Leafing through some files the other night, I came upon these recipes, squirreled away for some future use. It’s late in the game — the 2008 election is over and others have blogged this, no doubt — but I think that those of you who eat, drink, and obsess as much over politics as you do food will find this interesting.
All the recipes come from The Buckeye Cookbook: Traditional American Recipes, first published Minneapolis in 1877 and then later by Buckeye Publishing in 1883 (reprinted by Dover Publications).
The election of 1876, with Rutherford B. Hayes and Samuel J. Tilden sparring for the White House, saw the invention of these cakes, joining the cake line-up along with traditional twelve-pound Election Cakes (or Muster Cakes), but that’s another post.

HAYES’ CAKE.
One cup sugar, half cup butter, three eggs beaten well together, level tea-spoon soda stirred in half cup sour milk, two small cups flour; flavor with lemon, pour in small dripping-pan, bake half an hour, and cut in squares.
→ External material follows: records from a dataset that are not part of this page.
Definition nonces_ok (env : RotationEnv) : Prop := forall k,
  nonce_read (ro_secret_nonce env k) /\ nonce_read (ro_creditor_nonce env k) /\
  nonce_read (ro_key_nonce env k).
(** Nothing around the rotation fails. *)
Definition quiet (env : RotationEnv) : Prop :=
  (ro_begin env = None /\ ro_commit env = None /\
   ro_scan_creds env = None /\ ro_scan_certs env = None) /\
  forall k, ro_write_cred env k = None /\ ro_write_cert env k = None /\
    is_ok (ro_secret_nonce env k) = true /\ is_ok (ro_creditor_nonce env k) = true /\
    is_ok (ro_key_nonce env k) = true.

Section exact.
Context `{AEADLaws}.
Context (env : RotationEnv) (old new : Cipher).

Definition certs_open (certs : cert_table) : Prop := forall k row, certs !! k = Some row ->
  is_ok (openForReseal old (vc_key_pem_sealed row) (RowAAD k.1 k.2)) = true.

Lemma reseal_credential_shows t b row c f :
  nonces_ok env -> row_shows old t b row c -> reseal_credential env old new (t, b) row = Ok f ->
  row_shows new t b (f row) c /\
  (old <> new -> forall env' new', is_ok (reseal_credential env' old new' (t, b) (f row)) = false).
Proof.
  intros Hn (Et & Eb & Ec & Hc & Es & Ek). destruct (Hn (t, b)) as (Hn1 & Hn2 & _).
  unfold reseal_credential at 1. cbn [fst snd]. cbv zeta.
  destruct (reseal_blob _ _ _ _ (vr_secret_sealed row) _) as [s'|] eqn:E1; [|done].
  apply reseal_blob_Ok in E1 as (p & Hp & Ho & _ & Hfail); [|done].
  rewrite (opened_reseals _ _ _ _ Es) in Hp. injection Hp as <-.
  assert (Hrerun : forall ck u, old <> new -> forall env' new', is_ok (reseal_credential env' old new' (t, b)
            {| vr_client_id := vr_client_id row; vr_secret_sealed := s';
               vr_creditor_key_sealed := ck; vr_updated_at := u |}) = false).
  { intros ck u Hne env' new'. unfold reseal_credential, reseal_blob. cbn [fst snd vr_secret_sealed].
    specialize (Hfail Hne). by destruct (openForReseal old s' _). }
  destruct (vr_creditor_key_sealed row) as [[|x l]|].
  - by destruct Ek as [? _].
  - destruct Ek as (_ & Hck & Eo).
    destruct (reseal_blob _ _ _ _ (x :: l) _) as [k'|] eqn:E2; [|done].
    apply reseal_blob_Ok in E2 as (p & Hp & Ho' & Hne' & _); [|done].
    rewrite (opened_reseals _ _ _ _ Eo) in Hp. injection Hp as <-.
    intros [= <-]. split; [by split_and!|apply Hrerun].
  - intros [= <-]. split; [by split_and!|apply Hrerun].
Qed.
(** A call goes out under one key and one body, at most once more than the retries allowed, and
    is answered with what its last attempt met. *)
Lemma transmit_attempts {A} (unmarshal : bytes -> option A) tenantID c :
  exists w a m, transmit unmarshal tenantID c = Some (w, a) /\
    deliver unmarshal tenantID c = map_err c6_error a /\
    wi_sent w = replicate m (cl_idem c, default [] (marshal <$> cl_body c)) /\
    Z.of_nat m <= Z.max 0 maxRetries + 1 /\
    forall v, a = Ok v -> (0 < m)%nat /\ exists n, accepted unmarshal (world tenantID c) n v.
Proof.
  destruct (do_loop_attempts decode_envelope http_ParseTime unmarshal maxRetries (cl_op c)
    (marshal <$> cl_body c) (cl_idem c) (world tenantID c) (Z.to_nat (Z.max 0 maxRetries + 1)) 0
    {| wi_bucket := bucket tenantID c; wi_req := newRequest (cl_idem c) (marshal <$> cl_body c);
       wi_sent := []; wi_waits := []; wi_pauses := [] |})
    as (w & a & E & ds & m & _ & Hs & _ & Hm & _ & Hok); [lia|lia|by split_and!; [..|left]|].
  exists w, a, m. unfold deliver, transmit, do_. rewrite E. split_and!; [done..|exact Hs|lia|].
  intros v Ev. destruct (Hok v Ev) as [-> Hacc]. split; [lia|by eexists].
Qed.
Lemma exchange_accepted {A} (unmarshal : bytes -> option A) tenantID c v :
  exchange unmarshal tenantID (Ok c) = Ok v -> exists n, accepted unmarshal (world tenantID c) n v.
Proof.
  unfold exchange. destruct (token tenantID) as [k|]; [|done].
  destruct (transmit_attempts unmarshal tenantID c) as (w & a & m & _ & -> & _ & _ & Hok).
  intros Ha%map_err_Ok. by apply Hok.
Qed.
End operations.

(** A bank that asks to be called again in two seconds, then answers. *)
Definition busy_then_ok (n : Z) : attempt_world :=
  {| aw_reserve_at := {| ns := 1700000000 * nsec; loc := UTC_loc |}; aw_limiter_sleep := None;
     aw_answer := Some (if n =? 0
                        then {| hr_status := 429; hr_retry_after := " 2 "; hr_body := [] |}
                        else {| hr_status := 200; hr_retry_after := ""; hr_body := ["o"; "k"]%char |});
     aw_now := zeroTime; aw_rand := (1, 2); aw_backoff_sleep := None |}.
Definition full_bucket : tokenBucket :=
  {| tb_tokens := d_int defaultBurst; tb_capacity := d_int defaultBurst;
     tb_refillPerSec := d_int 8; tb_last := zeroTime |}.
-Miss Flora Ziegler, Columbus

TILDEN CAKE.
One cup butter, two of pulverized sugar, one of sweet milk, three of flour, half cup corn starch, four eggs, two tea-spoons baking-powder, two of lemon extract.
—Mrs. T. B; Chicago, Ill.
Hayes won, but whether or not the cakes had anything to do with that remains a moot question.
© 2008 C. Bertelsen
Hi, readers may also be interested in another (1988) reprint of Buckeye Cookery by the Minnesota Historical Society Press’s Borealis Books. It has an excellent introduction by Virginia Westbrook. It’s out of print but available used.